Assignment:
Among the lines below, count those with the word "release". Answer with the number only.

[Stored items]
________
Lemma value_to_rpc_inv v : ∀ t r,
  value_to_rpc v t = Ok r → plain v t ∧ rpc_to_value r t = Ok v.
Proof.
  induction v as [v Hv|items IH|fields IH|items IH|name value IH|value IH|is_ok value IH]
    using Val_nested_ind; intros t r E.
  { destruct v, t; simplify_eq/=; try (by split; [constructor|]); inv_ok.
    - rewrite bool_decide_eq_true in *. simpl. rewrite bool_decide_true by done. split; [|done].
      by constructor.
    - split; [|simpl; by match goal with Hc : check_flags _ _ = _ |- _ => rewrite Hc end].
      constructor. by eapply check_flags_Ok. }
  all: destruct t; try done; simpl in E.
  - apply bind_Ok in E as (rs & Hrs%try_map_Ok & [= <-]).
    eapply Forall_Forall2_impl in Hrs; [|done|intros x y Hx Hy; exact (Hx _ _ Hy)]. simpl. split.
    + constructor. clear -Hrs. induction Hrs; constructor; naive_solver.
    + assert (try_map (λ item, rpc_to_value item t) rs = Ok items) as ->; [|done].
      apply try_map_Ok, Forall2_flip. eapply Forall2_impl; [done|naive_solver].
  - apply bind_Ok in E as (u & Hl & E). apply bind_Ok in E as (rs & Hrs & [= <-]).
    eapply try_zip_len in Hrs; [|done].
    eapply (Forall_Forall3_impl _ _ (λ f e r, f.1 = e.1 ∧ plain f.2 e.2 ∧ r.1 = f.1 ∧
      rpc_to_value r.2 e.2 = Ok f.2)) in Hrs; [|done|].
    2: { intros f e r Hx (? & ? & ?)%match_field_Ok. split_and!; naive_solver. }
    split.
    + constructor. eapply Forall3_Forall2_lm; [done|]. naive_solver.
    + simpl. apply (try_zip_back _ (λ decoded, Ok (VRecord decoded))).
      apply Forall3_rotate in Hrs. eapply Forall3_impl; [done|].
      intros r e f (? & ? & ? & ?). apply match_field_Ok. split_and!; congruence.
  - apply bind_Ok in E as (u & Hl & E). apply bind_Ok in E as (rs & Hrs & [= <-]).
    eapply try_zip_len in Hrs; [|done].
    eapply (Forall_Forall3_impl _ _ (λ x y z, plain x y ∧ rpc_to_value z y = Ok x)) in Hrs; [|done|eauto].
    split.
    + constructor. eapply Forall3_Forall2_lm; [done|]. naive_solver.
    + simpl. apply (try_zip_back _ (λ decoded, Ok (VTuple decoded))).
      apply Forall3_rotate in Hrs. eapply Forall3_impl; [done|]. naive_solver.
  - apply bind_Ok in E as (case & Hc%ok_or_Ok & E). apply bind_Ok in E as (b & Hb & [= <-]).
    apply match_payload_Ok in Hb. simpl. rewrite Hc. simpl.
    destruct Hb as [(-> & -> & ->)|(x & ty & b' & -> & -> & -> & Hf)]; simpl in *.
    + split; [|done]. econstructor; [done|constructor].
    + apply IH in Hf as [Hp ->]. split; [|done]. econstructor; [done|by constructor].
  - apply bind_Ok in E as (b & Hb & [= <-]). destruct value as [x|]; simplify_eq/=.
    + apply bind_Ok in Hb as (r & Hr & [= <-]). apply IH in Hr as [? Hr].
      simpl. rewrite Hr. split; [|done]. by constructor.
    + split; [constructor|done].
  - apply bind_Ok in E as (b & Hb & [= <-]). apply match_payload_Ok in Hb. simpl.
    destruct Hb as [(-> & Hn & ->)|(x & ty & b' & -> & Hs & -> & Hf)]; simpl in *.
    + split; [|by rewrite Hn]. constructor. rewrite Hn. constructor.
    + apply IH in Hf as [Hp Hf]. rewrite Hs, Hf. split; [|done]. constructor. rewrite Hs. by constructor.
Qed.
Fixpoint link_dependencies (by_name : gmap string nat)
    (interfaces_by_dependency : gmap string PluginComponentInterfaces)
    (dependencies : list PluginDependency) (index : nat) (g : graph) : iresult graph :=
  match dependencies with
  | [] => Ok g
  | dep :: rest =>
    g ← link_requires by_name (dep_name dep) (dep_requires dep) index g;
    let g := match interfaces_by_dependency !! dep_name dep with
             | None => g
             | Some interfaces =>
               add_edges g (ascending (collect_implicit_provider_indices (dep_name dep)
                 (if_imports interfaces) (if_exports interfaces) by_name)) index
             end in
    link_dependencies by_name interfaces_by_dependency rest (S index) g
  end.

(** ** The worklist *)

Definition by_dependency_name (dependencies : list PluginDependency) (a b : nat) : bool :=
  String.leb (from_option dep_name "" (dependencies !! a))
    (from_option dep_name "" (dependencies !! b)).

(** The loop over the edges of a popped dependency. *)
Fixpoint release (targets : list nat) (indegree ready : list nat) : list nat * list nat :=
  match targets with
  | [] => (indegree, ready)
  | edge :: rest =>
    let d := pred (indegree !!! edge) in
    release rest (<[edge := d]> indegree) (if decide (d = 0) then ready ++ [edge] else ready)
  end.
________
Answer space:
2